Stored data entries
-*-*-
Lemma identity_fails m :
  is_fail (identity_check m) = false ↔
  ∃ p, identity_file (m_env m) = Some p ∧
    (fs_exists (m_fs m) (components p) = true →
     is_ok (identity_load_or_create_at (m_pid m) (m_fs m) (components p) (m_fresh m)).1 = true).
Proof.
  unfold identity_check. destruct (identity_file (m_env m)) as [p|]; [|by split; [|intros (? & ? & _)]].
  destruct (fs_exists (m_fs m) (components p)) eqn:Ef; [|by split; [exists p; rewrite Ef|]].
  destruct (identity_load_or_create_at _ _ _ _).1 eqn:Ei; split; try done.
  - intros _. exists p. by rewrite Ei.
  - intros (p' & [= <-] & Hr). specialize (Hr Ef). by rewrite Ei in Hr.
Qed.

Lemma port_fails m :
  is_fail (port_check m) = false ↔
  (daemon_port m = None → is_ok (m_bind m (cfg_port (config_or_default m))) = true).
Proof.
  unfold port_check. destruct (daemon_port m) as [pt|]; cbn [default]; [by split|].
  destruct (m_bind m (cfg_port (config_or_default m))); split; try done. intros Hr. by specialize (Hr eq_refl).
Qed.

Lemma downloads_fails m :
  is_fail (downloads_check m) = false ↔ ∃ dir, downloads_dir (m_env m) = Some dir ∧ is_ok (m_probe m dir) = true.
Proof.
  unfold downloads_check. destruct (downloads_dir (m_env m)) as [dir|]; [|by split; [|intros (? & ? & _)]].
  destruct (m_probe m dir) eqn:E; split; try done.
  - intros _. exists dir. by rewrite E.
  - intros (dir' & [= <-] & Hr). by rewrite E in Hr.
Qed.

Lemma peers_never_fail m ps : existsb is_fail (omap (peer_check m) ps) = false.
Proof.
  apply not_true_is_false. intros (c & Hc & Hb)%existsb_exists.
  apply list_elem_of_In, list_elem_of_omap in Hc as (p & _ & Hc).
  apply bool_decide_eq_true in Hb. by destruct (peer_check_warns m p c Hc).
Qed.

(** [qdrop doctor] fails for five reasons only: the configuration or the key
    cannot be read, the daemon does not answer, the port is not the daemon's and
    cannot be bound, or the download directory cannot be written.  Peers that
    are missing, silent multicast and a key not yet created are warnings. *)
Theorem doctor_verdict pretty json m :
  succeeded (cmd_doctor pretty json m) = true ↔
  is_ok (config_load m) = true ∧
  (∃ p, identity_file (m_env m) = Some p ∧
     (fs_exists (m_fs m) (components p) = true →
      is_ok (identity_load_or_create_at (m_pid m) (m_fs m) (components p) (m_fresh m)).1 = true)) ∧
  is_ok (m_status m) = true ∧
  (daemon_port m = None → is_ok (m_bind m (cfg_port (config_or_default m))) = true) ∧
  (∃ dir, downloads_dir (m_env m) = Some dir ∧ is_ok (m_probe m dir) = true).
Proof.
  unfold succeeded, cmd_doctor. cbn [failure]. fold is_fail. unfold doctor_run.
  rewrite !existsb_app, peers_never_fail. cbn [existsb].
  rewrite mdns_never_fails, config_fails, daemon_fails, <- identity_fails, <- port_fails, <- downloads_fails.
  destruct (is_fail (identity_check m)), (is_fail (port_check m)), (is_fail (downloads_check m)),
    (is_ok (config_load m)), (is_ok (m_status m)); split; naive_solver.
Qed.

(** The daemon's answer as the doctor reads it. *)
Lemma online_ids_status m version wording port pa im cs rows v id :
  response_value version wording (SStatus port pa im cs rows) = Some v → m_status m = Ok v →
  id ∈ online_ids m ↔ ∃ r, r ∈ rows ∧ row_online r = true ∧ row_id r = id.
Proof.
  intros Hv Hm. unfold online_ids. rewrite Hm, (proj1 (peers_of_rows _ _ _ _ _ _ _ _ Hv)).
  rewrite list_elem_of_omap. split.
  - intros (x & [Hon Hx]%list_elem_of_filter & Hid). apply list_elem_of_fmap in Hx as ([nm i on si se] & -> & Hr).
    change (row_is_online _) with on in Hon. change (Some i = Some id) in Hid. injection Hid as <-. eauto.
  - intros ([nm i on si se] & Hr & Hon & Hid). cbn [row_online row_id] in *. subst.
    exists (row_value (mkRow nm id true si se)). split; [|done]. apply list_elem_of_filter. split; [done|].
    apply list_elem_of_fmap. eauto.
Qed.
-*-*-
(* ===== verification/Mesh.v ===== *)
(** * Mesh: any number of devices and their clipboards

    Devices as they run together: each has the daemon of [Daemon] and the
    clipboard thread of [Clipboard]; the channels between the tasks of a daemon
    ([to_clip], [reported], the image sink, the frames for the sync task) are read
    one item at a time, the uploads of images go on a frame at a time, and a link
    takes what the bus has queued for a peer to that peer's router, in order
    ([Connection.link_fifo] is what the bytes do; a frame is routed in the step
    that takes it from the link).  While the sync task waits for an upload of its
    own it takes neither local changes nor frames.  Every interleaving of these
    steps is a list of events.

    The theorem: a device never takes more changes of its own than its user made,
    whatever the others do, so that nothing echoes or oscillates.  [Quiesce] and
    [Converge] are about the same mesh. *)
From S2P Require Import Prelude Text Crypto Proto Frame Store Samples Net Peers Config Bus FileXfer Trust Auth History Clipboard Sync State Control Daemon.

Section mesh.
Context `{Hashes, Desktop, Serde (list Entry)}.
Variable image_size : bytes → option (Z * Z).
-*-*-
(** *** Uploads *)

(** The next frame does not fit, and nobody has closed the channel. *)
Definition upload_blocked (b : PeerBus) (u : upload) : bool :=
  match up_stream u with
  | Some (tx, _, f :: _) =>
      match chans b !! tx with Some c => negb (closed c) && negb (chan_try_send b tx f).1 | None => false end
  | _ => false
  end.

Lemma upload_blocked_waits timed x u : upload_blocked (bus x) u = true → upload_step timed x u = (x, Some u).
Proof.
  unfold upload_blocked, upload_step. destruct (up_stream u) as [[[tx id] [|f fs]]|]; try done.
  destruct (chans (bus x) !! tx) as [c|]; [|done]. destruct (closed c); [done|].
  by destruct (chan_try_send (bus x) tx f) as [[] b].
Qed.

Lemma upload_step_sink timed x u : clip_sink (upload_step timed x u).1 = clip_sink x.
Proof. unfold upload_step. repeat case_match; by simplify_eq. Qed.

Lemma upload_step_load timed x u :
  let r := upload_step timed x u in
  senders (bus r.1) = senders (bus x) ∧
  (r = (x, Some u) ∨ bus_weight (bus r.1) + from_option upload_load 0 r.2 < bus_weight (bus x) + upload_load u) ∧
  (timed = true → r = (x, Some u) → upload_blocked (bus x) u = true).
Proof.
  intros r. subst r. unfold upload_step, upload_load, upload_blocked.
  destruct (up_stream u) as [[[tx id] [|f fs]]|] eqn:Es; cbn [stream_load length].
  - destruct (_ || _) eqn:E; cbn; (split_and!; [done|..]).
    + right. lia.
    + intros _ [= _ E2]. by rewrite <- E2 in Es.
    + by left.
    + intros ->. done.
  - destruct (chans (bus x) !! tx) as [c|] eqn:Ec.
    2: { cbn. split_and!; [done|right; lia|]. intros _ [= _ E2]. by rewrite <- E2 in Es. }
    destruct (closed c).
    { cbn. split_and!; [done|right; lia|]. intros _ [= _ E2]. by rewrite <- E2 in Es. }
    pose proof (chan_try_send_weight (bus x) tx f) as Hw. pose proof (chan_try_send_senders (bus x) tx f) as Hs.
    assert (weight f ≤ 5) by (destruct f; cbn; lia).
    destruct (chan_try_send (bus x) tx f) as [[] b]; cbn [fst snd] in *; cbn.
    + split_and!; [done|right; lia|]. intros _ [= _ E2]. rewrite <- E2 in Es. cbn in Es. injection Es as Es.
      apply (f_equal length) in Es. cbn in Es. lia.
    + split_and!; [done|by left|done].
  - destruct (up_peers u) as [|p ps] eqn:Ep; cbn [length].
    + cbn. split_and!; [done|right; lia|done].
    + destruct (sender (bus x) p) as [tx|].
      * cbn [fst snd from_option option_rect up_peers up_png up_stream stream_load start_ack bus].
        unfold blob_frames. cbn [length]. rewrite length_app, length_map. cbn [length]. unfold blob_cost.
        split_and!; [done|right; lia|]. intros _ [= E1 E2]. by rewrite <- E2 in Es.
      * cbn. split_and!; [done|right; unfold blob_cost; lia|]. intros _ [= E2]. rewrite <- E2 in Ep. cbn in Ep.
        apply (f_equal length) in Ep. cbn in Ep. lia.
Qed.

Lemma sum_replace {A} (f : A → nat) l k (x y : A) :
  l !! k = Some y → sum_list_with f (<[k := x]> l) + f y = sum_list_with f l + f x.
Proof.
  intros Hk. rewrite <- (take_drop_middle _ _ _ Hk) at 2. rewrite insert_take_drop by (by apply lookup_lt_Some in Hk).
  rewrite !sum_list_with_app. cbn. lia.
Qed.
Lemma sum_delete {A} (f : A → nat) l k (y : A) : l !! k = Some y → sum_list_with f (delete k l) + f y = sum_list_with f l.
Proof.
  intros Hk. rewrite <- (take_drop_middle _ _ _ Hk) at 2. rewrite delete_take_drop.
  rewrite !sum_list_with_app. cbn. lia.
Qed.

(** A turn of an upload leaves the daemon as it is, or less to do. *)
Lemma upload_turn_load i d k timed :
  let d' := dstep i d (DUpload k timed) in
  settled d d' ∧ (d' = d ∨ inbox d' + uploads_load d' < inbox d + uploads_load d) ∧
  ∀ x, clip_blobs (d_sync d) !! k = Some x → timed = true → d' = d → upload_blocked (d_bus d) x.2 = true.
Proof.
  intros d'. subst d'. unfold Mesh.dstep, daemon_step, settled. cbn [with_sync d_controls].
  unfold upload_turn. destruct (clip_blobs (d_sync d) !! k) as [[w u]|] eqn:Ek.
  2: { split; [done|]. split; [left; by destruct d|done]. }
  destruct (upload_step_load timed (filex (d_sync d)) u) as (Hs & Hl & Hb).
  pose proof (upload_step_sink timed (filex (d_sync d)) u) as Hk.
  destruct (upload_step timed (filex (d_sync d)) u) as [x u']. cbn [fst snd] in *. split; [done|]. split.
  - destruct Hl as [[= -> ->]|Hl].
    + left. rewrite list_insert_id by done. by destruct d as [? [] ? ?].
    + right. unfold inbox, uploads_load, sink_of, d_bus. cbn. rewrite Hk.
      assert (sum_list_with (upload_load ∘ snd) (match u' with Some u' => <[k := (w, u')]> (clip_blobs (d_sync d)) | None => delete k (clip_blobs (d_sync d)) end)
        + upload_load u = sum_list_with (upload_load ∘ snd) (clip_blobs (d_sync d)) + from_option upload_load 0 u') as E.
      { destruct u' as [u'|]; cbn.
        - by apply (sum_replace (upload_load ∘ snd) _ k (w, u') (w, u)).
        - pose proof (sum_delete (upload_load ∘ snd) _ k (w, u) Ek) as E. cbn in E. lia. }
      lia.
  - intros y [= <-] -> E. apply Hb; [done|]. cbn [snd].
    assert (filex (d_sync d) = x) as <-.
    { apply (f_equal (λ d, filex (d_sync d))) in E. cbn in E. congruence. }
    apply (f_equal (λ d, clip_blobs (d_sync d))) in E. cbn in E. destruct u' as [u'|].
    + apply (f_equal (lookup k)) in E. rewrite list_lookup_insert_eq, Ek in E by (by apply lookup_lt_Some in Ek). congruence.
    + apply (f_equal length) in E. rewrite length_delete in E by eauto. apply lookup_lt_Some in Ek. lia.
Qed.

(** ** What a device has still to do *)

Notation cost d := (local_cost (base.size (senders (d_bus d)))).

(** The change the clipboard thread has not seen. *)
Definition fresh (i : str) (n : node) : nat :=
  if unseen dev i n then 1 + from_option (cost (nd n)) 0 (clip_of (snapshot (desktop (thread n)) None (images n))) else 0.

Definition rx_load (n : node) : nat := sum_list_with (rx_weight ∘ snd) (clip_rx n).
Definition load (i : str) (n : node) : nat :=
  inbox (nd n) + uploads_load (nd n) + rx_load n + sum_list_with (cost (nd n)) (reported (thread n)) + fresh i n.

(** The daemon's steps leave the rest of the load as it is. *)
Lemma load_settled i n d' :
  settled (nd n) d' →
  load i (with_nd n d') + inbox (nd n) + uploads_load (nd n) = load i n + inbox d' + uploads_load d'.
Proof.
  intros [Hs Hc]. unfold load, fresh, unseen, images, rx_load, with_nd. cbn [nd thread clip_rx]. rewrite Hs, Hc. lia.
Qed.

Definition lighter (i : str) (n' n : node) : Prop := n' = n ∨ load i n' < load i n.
-*-*-
**TASK DIRECTIONS**
Exact duplication is required for the lines above, from the line that contains "that takes it" to the line that contains "steps is a list of events.", inclusive; omit all others.

**PROBLEM SOLUTION**
    that takes it from the link).  While the sync task waits for an upload of its
    own it takes neither local changes nor frames.  Every interleaving of these
    steps is a list of events.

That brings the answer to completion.